# Earthwork - Area by coordinates



## maximus808 (Aug 10, 2010)

Can someone help explain how to calculate Area by Coordinates:

Here's the formula: Area=Xa(Yb-Yn)+Xb(Yc-Ya)+Xc(Yd-Yb)......../2

Maybe a picture/diagram or anything will be helpful. Thanks.


----------



## EM_PS (Aug 11, 2010)

So you have coordinate values; something like

X1, X2, X3...Xi and Y1, Y2, Y3...Yi

Easiest way is to form 2 columns for the X &amp; Y values, and repeat the X1, Y1 values at bottom (closes the polygon loop).
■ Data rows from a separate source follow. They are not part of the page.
Example scenario_misaligned_claim_downgrades :
  exists r,
    fst (check_citation_accuracy_gate accept_all accept_all
           (Some cfg_downgrade) misaligned_project) = inr r
    /\ res_action r = Downgrade /\ res_ok r = true /\ checked_claims_total r = 1
    /\ failed_claims_total r = 1
    /\ map r_reasons (res_reports r)
       = [["numeric_mismatch"; "alignment_score_below_threshold"]].
Proof. eexists. split; [vm_compute; reflexivity|]. repeat split. Qed.

Example scenario_misaligned_claim_blocks :
  exists r,
    fst (enforce_citation_accuracy_gate accept_all accept_all
           (Some cfg_block) misaligned_project) = GateError r
    /\ res_action r = Block /\ res_ok r = false.
Proof. eexists. split; [vm_compute; reflexivity|]. repeat split. Qed.

End GateFacts.


(* ===================================================================== *)
(** * [verify_claim] on binary64 floats *)
(* ===================================================================== *)

Module VerifierFacts.
Import Json Binary64 Verifier VerifierSpec.

(** *** Floats that are not negative *)












(** *** What the code compares is what the specification names *)











(** The literals are the floats nearest to the decimals they are written
    with. *)
Example literals_are_nearest :
  one = truediv 1 1 /\ lit_0_20 = truediv 20 100 /\ lit_0_50 = truediv 50 100.
Proof. repeat split. Qed.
The formula is then [(X1*Y2 + X2*Y3 + ... Xi*Y1) - (Y1*X2 + Y2*X3 + ...Yi*X1)] *1/2

Obviously if you have a negative number take the absolute value. Youre simply summing the cross multiplication of the row 1 * row 2 (and so on) values, for both columns, subtracting the two summations, and dividing by 2.

The formula in the FS manual is Area= 1/2 [∑ Xi*Y(i+1) -∑ Xi*Y(i-1) ]

Where ί is point order in a closed polygon. Same general procedure.


----------



## Badger (Aug 11, 2010)

Maybe this will help.

find_area.pdf


----------



## civilized_naah (Aug 11, 2010)

[No message]


----------